### REQUIRED WORK
From the entries provided below, copy each line that contains the word "Lemma".

### Stored data entries
(* ===== verification/Base64.v ===== *)
(** * base64.StdEncoding

    [EncodeToString] and [DecodeString] of Go's encoding/base64 with the standard
    alphabet and padding, as the operator uses them for the compressed metadata
    (utils.go) and for HTTP basic authentication (meta_server.go).  The decoder
    skips carriage returns and line feeds and does not check that the unused
    bits of the last quantum are zero, like the library. *)
From S2P Require Import Prelude GoStr.

#[local] Arguments String.append : simpl nomatch.

Definition b64_char (i : Z) : ascii :=
  val_byte (if i <? 26 then 65 + i else if i <? 52 then 71 + i
            else if i <? 62 then i - 4 else if i <? 63 then 43 else 47).

Definition b64_val (c : ascii) : option Z :=
  let v := byte_val c in
  if (65 <=? v) && (v <=? 90) then Some (v - 65)
  else if (97 <=? v) && (v <=? 122) then Some (v - 71)
  else if (48 <=? v) && (v <=? 57) then Some (v + 4)
  else if v =? 43 then Some 62
  else if v =? 47 then Some 63
  else None.

Definition pad : ascii := "="%char.

Fixpoint EncodeToString (s : string) : string :=
  match s with
  | EmptyString => EmptyString
  | String a EmptyString =>
      let a := byte_val a in
      String (b64_char (a / 4)) (String (b64_char (a mod 4 * 16))
        (String pad (String pad EmptyString)))
  | String a (String b EmptyString) =>
      let a := byte_val a in let b := byte_val b in
      String (b64_char (a / 4)) (String (b64_char (a mod 4 * 16 + b / 16))
        (String (b64_char (b mod 16 * 4)) (String pad EmptyString)))
  | String a (String b (String c s')) =>
      let a := byte_val a in let b := byte_val b in let c := byte_val c in
      String (b64_char (a / 4)) (String (b64_char (a mod 4 * 16 + b / 16))
        (String (b64_char (b mod 16 * 4 + c / 64)) (String (b64_char (c mod 64))
          (EncodeToString s'))))
  end.

Fixpoint strip_newlines (s : string) : string :=
  match s with
  | EmptyString => EmptyString
  | String c s' => if (byte_val c =? 10) || (byte_val c =? 13) then strip_newlines s'
                   else String c (strip_newlines s')
  end.

(** The quanta of four characters; only the last may be padded. *)
Fixpoint decode_quanta (s : string) : option string :=
  match s with
  | EmptyString => Some EmptyString
  | String c0 (String c1 (String c2 (String c3 s'))) =>
      v0 ← b64_val c0; v1 ← b64_val c1;
      match b64_val c2, b64_val c3 with
      | Some v2, Some v3 =>
          rest ← decode_quanta s';
          Some (String (val_byte (v0 * 4 + v1 / 16))
                 (String (val_byte (v1 mod 16 * 16 + v2 / 4))
                   (String (val_byte (v2 mod 4 * 64 + v3)) rest)))
      | Some v2, None =>
          if decide (c3 = pad ∧ s' = EmptyString) then
            Some (String (val_byte (v0 * 4 + v1 / 16))
                   (String (val_byte (v1 mod 16 * 16 + v2 / 4)) EmptyString))
          else None
      | None, _ =>
          if decide (c2 = pad ∧ c3 = pad ∧ s' = EmptyString) then
            Some (String (val_byte (v0 * 4 + v1 / 16)) EmptyString)
          else None
      end
  | _ => None
  end.

Definition DecodeString (s : string) : option string := decode_quanta (strip_newlines s).

(** ** Laws *)

Lemma b64_val_char i : 0 ≤ i < 64 → b64_val (b64_char i) = Some i.
Proof.
  intros Hi. unfold b64_val, b64_char.
  rewrite byte_val_val by (repeat case_match; go_bools; lia).
  repeat case_match; simplify_eq; go_bools; try (f_equal; lia).
  all: rewrite ?andb_false_iff, ?Z.leb_gt, ?Z.eqb_neq in *; lia.
Qed.

Lemma b64_val_pad : b64_val pad = None.
Proof. done. Qed.

Lemma b64_char_not_newline i :
  0 ≤ i < 64 → (byte_val (b64_char i) =? 10) || (byte_val (b64_char i) =? 13) = false.
Proof.
  intros Hi. unfold b64_char. rewrite byte_val_val by (repeat case_match; go_bools; lia).
  apply orb_false_intro; apply Z.eqb_neq; repeat case_match; go_bools; lia.
Qed.

Lemma string_ind3 (P : string → Prop) :
  P EmptyString → (∀ a, P (String a EmptyString)) →
  (∀ a b, P (String a (String b EmptyString))) →
  (∀ a b c s, P s → P (String a (String b (String c s)))) → ∀ s, P s.
Proof.
  intros H0 H1 H2 H3.
  refine (fix go s := match s with
    | EmptyString => H0
    | String a EmptyString => H1 a
    | String a (String b EmptyString) => H2 a b
    | String a (String b (String c s')) => H3 a b c s' (go s')
    end).
Qed.

(** The bit fields of a byte. *)
Lemma byte_parts c :
  0 ≤ byte_val c / 4 < 64 ∧ 0 ≤ byte_val c mod 4 < 4 ∧
  0 ≤ byte_val c / 16 < 16 ∧ 0 ≤ byte_val c mod 16 < 16 ∧
  0 ≤ byte_val c / 64 < 4 ∧ 0 ≤ byte_val c mod 64 < 64.
Proof.
  pose proof (byte_val_range c).
  repeat split; try apply Z.mod_pos_bound; try apply Z.div_pos;
    try apply Z.div_lt_upper_bound; lia.
Qed.

Lemma join_quotient k x q r : 0 < k → 0 ≤ r < k → x = q * k + r → x / k = q ∧ x mod k = r.
Proof.
  intros Hk Hr ->. split.
  - rewrite Z.div_add_l, Z.div_small by lia. lia.
  - by rewrite Z.add_comm, Z.mod_add, Z.mod_small by lia.
Qed.

Lemma join_byte c k z :
  0 < k → z = byte_val c / k * k + byte_val c mod k → val_byte z = c.
Proof.
  intros Hk ->. rewrite Z.mul_comm, <- Z.div_mod by lia. apply val_byte_val.
Qed.

Ltac b64_solve :=
  repeat match goal with
  | c : ascii |- _ => lazymatch goal with
                      | _ : 0 ≤ byte_val c / 4 < 64 |- _ => fail
                      | |- _ => pose proof (byte_parts c) as (? & ? & ? & ? & ? & ?)
                      end
  end.

Lemma strip_encode s : strip_newlines (EncodeToString s) = EncodeToString s.
Proof.
  induction s as [|a|a b|a b c s IH] using string_ind3; [done|..]; b64_solve;
    cbn [EncodeToString strip_newlines]; rewrite !b64_char_not_newline by lia;
    repeat f_equal; done.
Qed.

Lemma decode_encode_quanta s : decode_quanta (EncodeToString s) = Some s.
Proof.
  induction s as [|a|a b|a b c s IH] using string_ind3; [done|..]; b64_solve;
    cbn [EncodeToString decode_quanta]; rewrite !b64_val_char by lia;
    rewrite ?b64_val_pad; simpl.
  - destruct (join_quotient 16 (byte_val a mod 4 * 16) (byte_val a mod 4) 0) as [-> _]; [lia..|].
    do 2 f_equal. apply (join_byte _ 4); lia.
  - destruct (join_quotient 16 (byte_val a mod 4 * 16 + byte_val b / 16)
      (byte_val a mod 4) (byte_val b / 16)) as [-> ->]; [lia..|].
    destruct (join_quotient 4 (byte_val b mod 16 * 4) (byte_val b mod 16) 0) as [-> _]; [lia..|].
    do 2 f_equal; [by apply (join_byte _ 4)|].
    f_equal. by apply (join_byte _ 16).
  - rewrite IH. simpl.
    destruct (join_quotient 16 (byte_val a mod 4 * 16 + byte_val b / 16)
      (byte_val a mod 4) (byte_val b / 16)) as [-> ->]; [lia..|].
    destruct (join_quotient 4 (byte_val b mod 16 * 4 + byte_val c / 64)
      (byte_val b mod 16) (byte_val c / 64)) as [-> ->]; [lia..|].
    do 2 f_equal; [by apply (join_byte _ 4)|].
    f_equal; [by apply (join_byte _ 16)|]. f_equal. by apply (join_byte _ 64).
Qed.

Lemma DecodeString_EncodeToString s : DecodeString (EncodeToString s) = Some s.
Proof. unfold DecodeString. rewrite strip_encode. apply decode_encode_quanta. Qed.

### EXPECTED ANSWER
Lemma b64_val_char i : 0 ≤ i < 64 → b64_val (b64_char i) = Some i.
Lemma b64_val_pad : b64_val pad = None.
Lemma b64_char_not_newline i :
Lemma string_ind3 (P : string → Prop) :
Lemma byte_parts c :
Lemma join_quotient k x q r : 0 < k → 0 ≤ r < k → x = q * k + r → x / k = q ∧ x mod k = r.
Lemma join_byte c k z :
Lemma strip_encode s : strip_newlines (EncodeToString s) = EncodeToString s.
Lemma decode_encode_quanta s : decode_quanta (EncodeToString s) = Some s.
Lemma DecodeString_EncodeToString s : DecodeString (EncodeToString s) = Some s.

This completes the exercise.